MIT Sloan Management Review and Deloitte’s fifth annual study of digital business is based on a global survey of more than 4,800 managers, executives, and analysts and 14 interviews with executives and thought leaders. The report presents the following findings:
- Digitally maturing companies innovate at far higher rates than their less mature counterparts. Eighty-one percent of respondents from these companies cite innovation as a strength of the organization, compared with only 10% from early-stage companies. Maturing organizations invest more in innovation and constantly drive toward digital improvement in ways that less mature companies do not.
- Employees of digitally maturing organizations have more latitude to innovate in their jobs — regardless of what those jobs may be.
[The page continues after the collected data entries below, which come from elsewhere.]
Lemma sorted_cut (ks : list Z) (sp : nat) kk lo hi :
  StronglySorted Z.lt ks -> Forall (fun k => lo <= k < hi) ks -> ks !! sp = Some kk -> (1 <= sp)%nat ->
  lo < kk < hi /\ StronglySorted Z.lt (take sp ks) /\ StronglySorted Z.lt (drop sp ks) /\
  Forall (fun k => lo <= k < kk) (take sp ks) /\ Forall (fun k => kk <= k < hi) (drop sp ks).
Proof using.
  intros Hs HF Hk Hsp. rewrite Forall_lookup in HF.
  destruct (lookup_lt_is_Some_2 ks 0) as [k0 Hk0]; [apply lookup_lt_Some in Hk; destruct ks; simpl in *; [inversion Hk|apply Nat.lt_0_succ]|].
  pose proof (sorted_lookup ks 0 sp k0 kk Hs Hk0 Hk Hsp). pose proof (HF _ _ Hk0) as [? _].
  pose proof (HF _ _ Hk) as [_ ?].
  split; [split; [eapply Z.le_lt_trans; eauto|done]|].
  pose proof Hs as Hs'. rewrite <- (take_drop sp ks) in Hs'.
  split; [by apply StronglySorted_app_1_l in Hs'|]. split; [by apply StronglySorted_app_1_r in Hs'|].
  split; apply Forall_lookup; intros i x Hx.
  - apply lookup_take_Some in Hx as [Hx Hi]. split; [apply (HF _ _ Hx)|].
    exact (sorted_lookup ks i sp x kk Hs Hx Hk Hi).
  - rewrite lookup_drop in Hx. split; [|apply (HF _ _ Hx)].
    exact (sorted_lookup_le ks sp _ kk x Hs Hk Hx (Nat.le_add_r _ _)).
Qed.

Lemma leaf_split_spec :
  exists kk s', split_lf order junk_key leaf key item s = Some (kk, new, s') /\
    fresh_node s' = S new /\ roots s' = roots s /\ a < kk < b /\
    let g' := <[new := (kk, b, 0%nat)]> (<[leaf := (a, kk, 0%nat)]> g) in
    tree_inv (Some (leaf, kk, new)) (nodes s') g' root H /\
    (forall x, x <> new -> x <> leaf -> nodes s' !! x = m !! x) /\
    parent_of (nodes s') leaf = parent_of m leaf /\
    holds_added m g (nodes s') g' key item.
Proof using Horder Horder_small Hinv Hg Hm Hkey Hfull Hhas Hfresh.
  destruct (ti_node _ _ _ _ _ _ Hinv leaf _ _ _ Hg) as (_ & ld' & Hm' & Hok).
  assert (ld' = ld) as -> by congruence. clear Hm'.
  pose proof (no_leaf _ _ _ _ _ _ _ _ _ Hok) as Hleaf. simpl in Hleaf.
  destruct (no_leaf_keys _ _ _ _ _ _ _ _ _ Hok eq_refl) as (Hs & HF & Hit & Hnext).
  assert (leaf <> new) as Hne by congruence.
  pose proof (no_keys _ _ _ _ _ _ _ _ _ Hok) as Hlk. pose proof (no_ptrs _ _ _ _ _ _ _ _ _ Hok) as Hlp.
  pose proof (leaf_has_key_spec junk_key ld key ltac:(lia) Hs) as Hnk. rewrite Hhas in Hnk.
  destruct (split_lf_eq order junk_key Horder s leaf ld key item Hm Hne Hlk Hlp Hfull Hleaf)
    as (lnd & rnd & kk & s' & Hrun & Hns & Hf & Hr & Hl & Hrn & Hkk).
  destruct (scan_lt_sorted junk_key ld key ltac:(lia) Hs Hnk) as [Hip Hsorted].
  rewrite Hfull in Hip, Hsorted. set (ip := scan _ _ _ _) in *.
  set (tk := insert_at ip key (nkeys ld)) in *. set (tp := insert_at ip (PItem item) (nptrs ld)) in *.
  destruct (cut_bounds (order - 1) ltac:(lia)) as [Hsp _]. set (sp := cut (order - 1)) in *.
  assert (Forall (fun k => a <= k < b) tk) as HFtk.
  { unfold tk. rewrite insert_at_perm. by constructor. }
  assert (Forall (fun p => exists it, p = PItem it) tp) as HFtp.
  { unfold tp. rewrite insert_at_perm. constructor; eauto. }
  destruct (sorted_cut tk sp kk a b Hsorted HFtk Hkk ltac:(lia)) as (Hlt & Hs1 & Hs2 & HF1 & HF2).
  rewrite <- (take_drop sp tp) in HFtp. apply Forall_app in HFtp as [Hit1 Hit2].
  exists kk, s'. do 3 (split; [done|]). split; [done|]. intros g'.
  assert (nodes s' !! leaf = Some lnd) as Hml by (rewrite Hns; by simplify_map_eq).
  assert (nodes s' !! new = Some rnd) as Hmr by (rewrite Hns; by simplify_map_eq).
  assert (forall x, x <> new -> x <> leaf -> nodes s' !! x = m !! x) as Hold.
  { intros x ??. rewrite Hns. by rewrite !lookup_insert_ne. }
  split_and!; [|done| |].
  - apply (split_inv None m g root H leaf ld a b kk 0 new (nodes s') lnd rnd); try done.
    + apply Hl.
    + apply Hrn.
    + intros x xd Hx [y Hgx] Hmx. exists xd. split; [|by left]. rewrite Hold; [done|congruence|done].
    + constructor; [apply Hl|apply Hl|apply Hl|lia|apply Hl| | |done]; intros _.
      { rewrite (hf_nkeys _ _ _ _ _ _ _ Hl).
        destruct (no_lo _ _ _ _ _ _ _ _ _ Hok eq_refl) as [?|Hlo]; [by left|right].
        assert (a ∈ tk) as [i Hi]%list_elem_of_lookup_1 by (apply elem_of_insert_at; by right).
        destruct i as [|i]; [apply (list_elem_of_lookup_2 _ 0); rewrite lookup_take_lt by lia; done|].
        destruct (lookup_lt_is_Some_2 tk 0) as [k0 Hk0]; [apply lookup_lt_Some in Hi; lia|].
        pose proof (sorted_lookup _ 0 (S i) _ _ Hsorted Hk0 Hi ltac:(lia)).
        rewrite Forall_lookup in HFtk. pose proof (HFtk _ _ Hk0). lia. }
      rewrite (hf_nkeys _ _ _ _ _ _ _ Hl), (hf_nptrs _ _ _ _ _ _ _ Hl), (hf_next _ _ _ _ _ _ _ Hl).
      split_and!; [done..|]. exists b. by rewrite lookup_insert_eq.
    + constructor; [apply Hrn|apply Hrn|apply Hrn|lia|apply Hrn| | |done]; intros _.
      { right. rewrite (hf_nkeys _ _ _ _ _ _ _ Hrn). apply (list_elem_of_lookup_2 _ 0).
        by rewrite lookup_drop, Nat.add_0_r. }
      rewrite (hf_nkeys _ _ _ _ _ _ _ Hrn), (hf_nptrs _ _ _ _ _ _ _ Hrn), (hf_next _ _ _ _ _ _ _ Hrn).
      split_and!; [done..|]. destruct (bt_next ld) as [y|]; [|done]. destruct Hnext as [hi' Hy].
      exists hi'. rewrite !lookup_insert_ne; [done| |]; intros <-; [|congruence].
      rewrite Hg in Hy. injection Hy. lia.
    + intros y Hy Hyr Hyp. exfalso. destruct Hy as [[[u v] hy] Hy].
      destruct (linked_parent _ _ _ _ _ _ _ _ _ Hinv Hy Hyr) as (p & _ & _ & lo & hi & Hp & _ & Hgp & _).
      assert (p = leaf) as -> by congruence. congruence.
  - unfold parent_of. rewrite Hml, Hm. simpl. by rewrite (hf_parent _ _ _ _ _ _ _ Hl).
  - assert (forall k it, pairs_hold tk tp k it <->
      (k = key /\ it = item) \/ (k <> key /\ pairs_hold (nkeys ld) (nptrs ld) k it)) as Hpairs.
    { intros k it. unfold tk, tp. rewrite pairs_hold_insert.
      - split; [|tauto]. intros [?|Hp]; [by left|]. right. split; [|done]. intros ->. apply Hnk.
        destruct Hp as (i & Hi & _). by eapply list_elem_of_lookup_2.
      - unfold nkeys, nptrs. rewrite Hleaf, !length_take. lia.
      - unfold nkeys. rewrite length_take. lia. }
    intros k it. rewrite !holds_pairs. split.
    + intros (x & u & v & xd & Hx & Hmx & Hp).
      assert (pairs_hold tk tp k it \/ (x <> leaf /\ x <> new)) as [Hp'|[Hxl Hxn]].
      { rewrite (pairs_hold_cut sp).
        destruct (decide (x = leaf)) as [->|]; [|destruct (decide (x = new)) as [->|]; [|by right]].
        - rewrite Hml in Hmx. injection Hmx as <-. left. left.
          by rewrite (hf_nkeys _ _ _ _ _ _ _ Hl), (hf_nptrs _ _ _ _ _ _ _ Hl) in Hp.
        - rewrite Hmr in Hmx. injection Hmx as <-. left. right.
          by rewrite (hf_nkeys _ _ _ _ _ _ _ Hrn), (hf_nptrs _ _ _ _ _ _ _ Hrn) in Hp. }
      * apply Hpairs in Hp' as [?|[? Hp']]; [by left|]. right. split; [done|]. by exists leaf, a, b, ld.
      * right. unfold g' in Hx. rewrite !lookup_insert_ne in Hx by done. rewrite Hold in Hmx by done.
        split; [|by exists x, u, v, xd]. intros ->.
        pose proof (pairs_hold_range _ _ _ _ _ _ _ _ _ _ _ Hinv Hx Hmx Hp). apply Hxl.
        by eapply (covering_unique order m g root H H x leaf _ _ _ _ 0).
    + intros Hk.
      assert (pairs_hold tk tp k it \/ exists x u v xd, x <> leaf /\ g !! x = Some (u, v, 0%nat) /\
        m !! x = Some xd /\ pairs_hold (nkeys xd) (nptrs xd) k it) as [Hp|(x & u & v & xd & Hxl & Hx & Hmx & Hp)].
      { rewrite Hpairs. destruct Hk as [?|(Hkk' & x & u & v & xd & Hx & Hmx & Hp)]; [by left; left|].
        destruct (decide (x = leaf)) as [->|]; [|right; by exists x, u, v, xd].
        left. right. split; [done|]. congruence. }
      * apply (pairs_hold_cut sp) in Hp as [Hp|Hp].
        -- exists leaf, a, kk, lnd. unfold g'. rewrite lookup_insert_ne, lookup_insert_eq by done.
           by rewrite (hf_nkeys _ _ _ _ _ _ _ Hl), (hf_nptrs _ _ _ _ _ _ _ Hl).
        -- exists new, kk, b, rnd. unfold g'. rewrite lookup_insert_eq.
           by rewrite (hf_nkeys _ _ _ _ _ _ _ Hrn), (hf_nptrs _ _ _ _ _ _ _ Hrn).
      * assert (x <> new) by congruence. exists x, u, v, xd. unfold g'.
        rewrite !lookup_insert_ne by done. by rewrite Hold.
Qed.
End leaf_split.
Nearly five times as many survey respondents from maturing companies as from early-stage companies report that their organizations provide them sufficient resources to innovate.
- Digitally maturing companies are far more likely than their less mature counterparts to collaborate with external partners. While 80% say their organizations cultivate partnerships with other organizations to facilitate digital innovation, only one-third of early-stage companies do the same. The nature of collaboration also differs depending on maturity level.
- Cross-functional teams are another important source of digital innovation. Not only are digitally maturing companies more likely to use cross-functional teams, those teams generally function differently in more mature organizations than in less mature organizations.
- Digitally maturing companies are more agile and innovative, but as a result they require greater governance. Organizations need policies that create sturdy guardrails around the increased autonomy their networking strength allows. Digitally maturing companies are more likely to have ethics policies in place to govern digital business.
- When asked to predict whether their company will be stronger or weaker moving forward, respondents from digitally maturing and early-stage companies show striking differences. The former believe their organizations have the power to adapt to changes wrought by digital disruption and expand their capabilities, while the latter see disruption as a result of market forces they cannot control.